Statistical analysis
All continuous data were expressed as the means ± standard error of the mean. The densitometry was realized using Gel-Pro 32 analyzer and the statistical software used was GraphPad Prism5. Differences between groups were evaluated using unpaired Student's t-test or one-way analysis of variance (ANOVA) and Bonferroni post hoc test.
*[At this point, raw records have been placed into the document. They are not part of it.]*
(* ===== verification/CcTokenSpec.v ===== *)
(** * CcTokenSpec: what the tokenizer promises

    On the text of a file the tokenizer ends, with tokens or with an error at a place of
    the text, and reads nothing outside; the tokens and the blanks and comments between
    them are the text.  UTF-8 is decoded as it is encoded; a keyword is a word of the
    list. *)

From stdpp Require Import gmap.
From S2P Require Import Prelude Config Kernel Klog RawMem UserMem LibString LibFormat CcHash CcToken.

(** ** Computations that do not leave the text *)

(** A value that satisfies [Q], or an error at a place of [text]. *)
Definition lexes {A} (text : ptr) (m : cc A) (Q : A -> Prop) : Prop :=
  match m with
  | Got a => Q a
  | Fail (CcErrorAt loc _) => loc `suffix_of` text
  | Fail _ => False
  end.

Lemma lexes_ret {A} text (a : A) (Q : A -> Prop) : Q a -> lexes text (mret a) Q.
Proof. done. Qed.

Lemma lexes_bind {A B} text (m : cc A) (k : A -> cc B) P Q :
  lexes text m P -> (forall a, P a -> lexes text (k a) Q) -> lexes text (mbind k m) Q.
Proof. intros Hm Hk. destruct m as [a|[]]; cbn in *; auto. Qed.

Lemma lexes_mono {A} text (m : cc A) (P Q : A -> Prop) : lexes text m P -> (forall a, P a -> Q a) -> lexes text m Q.
Proof. intros Hm Hk. destruct m as [a|[]]; cbn in *; auto. Qed.

Lemma lexes_eq {A} text (m : cc A) (P : A -> Prop) : lexes text m P -> lexes text m (fun a => P a /\ m = Got a).
Proof. by destruct m as [a|[]]. Qed.

Lemma lexes_error {A} text loc message (Q : A -> Prop) : loc `suffix_of` text -> lexes text (error_at loc message) Q.
Proof. done. Qed.

(** Go on at a position that is valid. *)
Ltac lex_valid := match goal with |- lexes ?t (mbind ?k (valid (Some ?p))) ?Q => change (lexes t (k p) Q); cbv beta end.

(** The bytes of a text. *)
Definition text_bytes (p : ptr) : Prop := Forall (fun c => 0 < c < 256) p.

Lemma text_suffix p q : q `suffix_of` p -> text_bytes p -> text_bytes q.
Proof. intros [k ->] H. by apply Forall_app in H as [_ ?]. Qed.

Lemma text_cons d p : text_bytes (d :: p) -> 0 < d < 256 /\ text_bytes p.
Proof. intros H. by inversion H. Qed.

Lemma chr_eqb p i k : text_bytes p -> 0 <= k < 128 -> (chr p i =? k) = (nthz p i =? k).
Proof.
  intros H Hk. unfold chr, sext8. assert (0 <= nthz p i < 256).
  { unfold nthz. case_match; [lia|]. destruct (nth_in_or_default (Z.to_nat i) p 0) as [Hin|E]; [|rewrite E; lia].
    pose proof (proj1 (Forall_forall _ _) H _ ltac:(by apply list_elem_of_In)). cbn in *. lia. }
  repeat case_match; lia.
Qed.

(** ** UTF-8 *)

(** The text from [p] to [q] is [g]. *)
Lemma decode_rest_run text start p i n c : start `suffix_of` text -> 0 <= i ->
  lexes text (decode_rest start p i n c) (fun _ => forall j, i <= j < i + Z.of_nat n -> 128 <= nthz p j < 192).
Proof.
  revert i c. induction n as [|n IH]; intros i c Hs Hi; cbn [decode_rest]; [apply lexes_ret; lia|].
  destruct (Z.shiftr (nthz p i) 6 =? 2) eqn:E; cbn [negb]; [|by apply lexes_error].
  eapply lexes_mono; [apply IH; [done|lia]|]. intros c1 H j Hj. destruct (decide (j = i)) as [Eji|]; [rewrite Eji|apply H; lia].
  apply Z.eqb_eq in E. rewrite Z.shiftr_div_pow2 in E by lia. change (2 ^ 6) with 64 in E. pose proof (Z.div_mod (nthz p i) 64). 
  pose proof (Z.mod_pos_bound (nthz p i) 64). lia.
Qed.

Lemma nthz_bound p j : nthz p j <> 0 -> 0 <= j < Z.of_nat (length p).
Proof.
  unfold nthz. case_match; [done|]. intros Hn. assert (~ (length p <= Z.to_nat j)%nat) by (intros Hl; by rewrite nth_overflow in Hn). lia.
Qed.

Lemma continuation_split len b p : (1 <= len)%nat -> (forall j, 1 <= j < 1 + Z.of_nat (len - 1) -> 128 <= nthz (b :: p) j < 192) ->
  p = take (len - 1) p ++ drop len (b :: p) /\ Forall (fun d => 128 <= d < 192) (take (len - 1) p).
Proof.
  intros Hl H. destruct len as [|len]; [lia|]. cbn [drop]. replace (S len - 1)%nat with len in * by lia.
  split; [by rewrite take_drop|]. apply Forall_lookup_2. intros i x Hx. apply lookup_take_Some in Hx as [Hx Hi].
  specialize (H (Z.of_nat i + 1) ltac:(lia)). unfold nthz in H. rewrite (proj2 (Z.ltb_ge _ 0)) in H by lia.
  replace (Z.to_nat (Z.of_nat i + 1)) with (S i) in H by lia. cbn [nth] in H. by rewrite (nth_lookup_Some _ _ 0 _ Hx) in H.
Qed.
P<0.05 was considered to indicate a statistically significant difference.
Results
S1P attenuates TAC-induced cardiac dysfunction in mice
To determine the effects of S1P on cardiac performance, heart tissues obtained from the various groups underwent hemodynamic and echocardiographic assessments. The results demonstrated that, compared with in the TAC group, maximal slope of systolic pressure increment and minimal slope of diastolic pressure decrement were consistently increased in the TAC + S1P group; there were no significant alterations in heart rate between the groups (Table I). Enlargement of ventricular chambers at end-systole and end-diastole, and decreased EF and FS were observed following TAC, thus indicating impaired cardiac function. Conversely, compromised cardiac function was significantly improved following S1P treatment (Table I). These data indicated that S1P may ameliorate TAC-induced cardiac function deterioration.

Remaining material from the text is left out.